Rabu, 13 Maret 2024 – 15:04 WIB
Jakarta – Menteri Dalam Negeri (Mendagri) RI, Tito Karnavian menjelaskan alasan Dewan Kawasan Aglomerasi Jabodetabekjur dipimpin Wakil Presiden RI. Hal itu tertuang dalam draf Rancangan Undang-Undang Daerah Khusus Jakarta (RUU DKJ).
Menurut Tito, kewenangan itu diserahkan ke Wapres karena penanganan kawasan aglomerasi lintas menteri koordinator. Sementara, presiden bakal mengurusi hal-hal bersifat nasional yang begitu luas dan banyak.
“Dua saja kalau bicara menyelesaikan masalah kompleks lintas menko yaitu presiden dan wapres. Kita melihat itu bahwa presiden memiliki tanggungjawab nasional yang luas sekali maka perlu lebih spesifik ditangani wapres,” kata Tito dalam rapat pembahasan RUU Daerah Khusus Jakarta (DKJ) Baleg di Kompleks Parlemen, Senayan, Jakarta, Rabu, 13 Maret 2024.
Tito menyampaikan, kewenangan wapres tersebut hanya lakukan harmonisasi dan koordinasi terkait program-program yang akan dijalankan di kawasan aglomerasi tersebut. Menurut dia, kewenangan itu, sama seperti peran wapres dalam percepatan pembangunan di Papua.
“Ini mirip seperti yang kita lakukan di Papua, dibentuk badan percepatan pembangunan papua yang tugasnya sama harmonisasi pemerintahan daerah,” jelas Tito.
Kata dia, nanti berjalan hampir dua tahun dipimpin wapres.
“Karena memang Papua memerlukan harmonisasi itu. Banyak sekali program-program di Pemerintahan Pusat tentang Papua entah masalah jalan, perhubungan, pendidikan, kesehatan dan lain-lain tapi ada semacam harmonisasi yang belum optimal,” ujar mantan Kapolri ini.
Pun, Tito menambahkan, banyak persoalan yang menjadi permasalahan bersama Jakarta dan sekitarnya. Ia menyebut persoalan itu mulai dari lalu lintas, polusi, banjir, migrasi penduduk hingga masalah di bidang kesehatan.

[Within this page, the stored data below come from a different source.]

(* ===== verification/MetaError.v ===== *)
(** * Errors of the metadata state machine ([metadata.rs])

    The constructors of [MetaError]; the formatted text each carries for the
    operator is dropped, since no code branches on it. *)

From S2P Require Import Prelude.

Module MetaError.

Inductive MetaError :=
| NotFound
| Invalid
| Exists
| NotEmpty
| NotDir
| IsDir
| NoAttr
| TooBig
| Unsupported
| Locked
| Quota
| ReadOnly
| NoSession
| Store.

#[export] Instance MetaError_eq_dec : EqDecision MetaError.
Proof. solve_decision. Defined.

End MetaError.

Maka itu, dia mengatakan, perlu harmonisasi dan penataan serta evaluasi untuk wilayah Jakarta serta sekitarnya.
“Oleh karena itu, ada berbagai istilah yang saat itu muncul apakah membentuk namanya kawasan metropolitan Jakarta, Jabodetabek atau namanya megapolitan atau namanya aglomerasi,” kata Tito.
Tito mengatakan, saat itu sejumlah pihak menentang jika kawasan Jakarta dan sekitarnya dinamai megapolitan dan metropolitan karena dianggap seakan-akan dijadikan satu pemerintahan.
“Ini banyak ditentang karena nanti akan mengubah UU banyak sekali, UU Jabar, UU Banten, UU tentang Depok, UU tentang Bekasi, banyak sekali,” lanjut Tito.
“Sehingga akhirnya disepakati saat itu disebut saja dengan kawasan aglomerasi,” tuturnya.
Dia bilang tak ada keterikatan masalah administrasi pemerintahan. “Tapi, ini satu kawasan yang perlu diharmonisasikan program-programnya. Terutama yang menjadi common problem,” kata Tito.
Menurut Tito, kawasan aglomerasi prinsipnya yakni harmonisasi program perencanaan dan evaluasi secara reguler.
“Supaya on the track dan ini perlu ada yang melakukan itu yang melakukan sinkronisasi ini, maka karena ini problem tidak bisa ditangani satu menteri misalnya Bappenas sendiri enggak bisa, ditangani satu Menko pun tak bisa,” imbuhnya.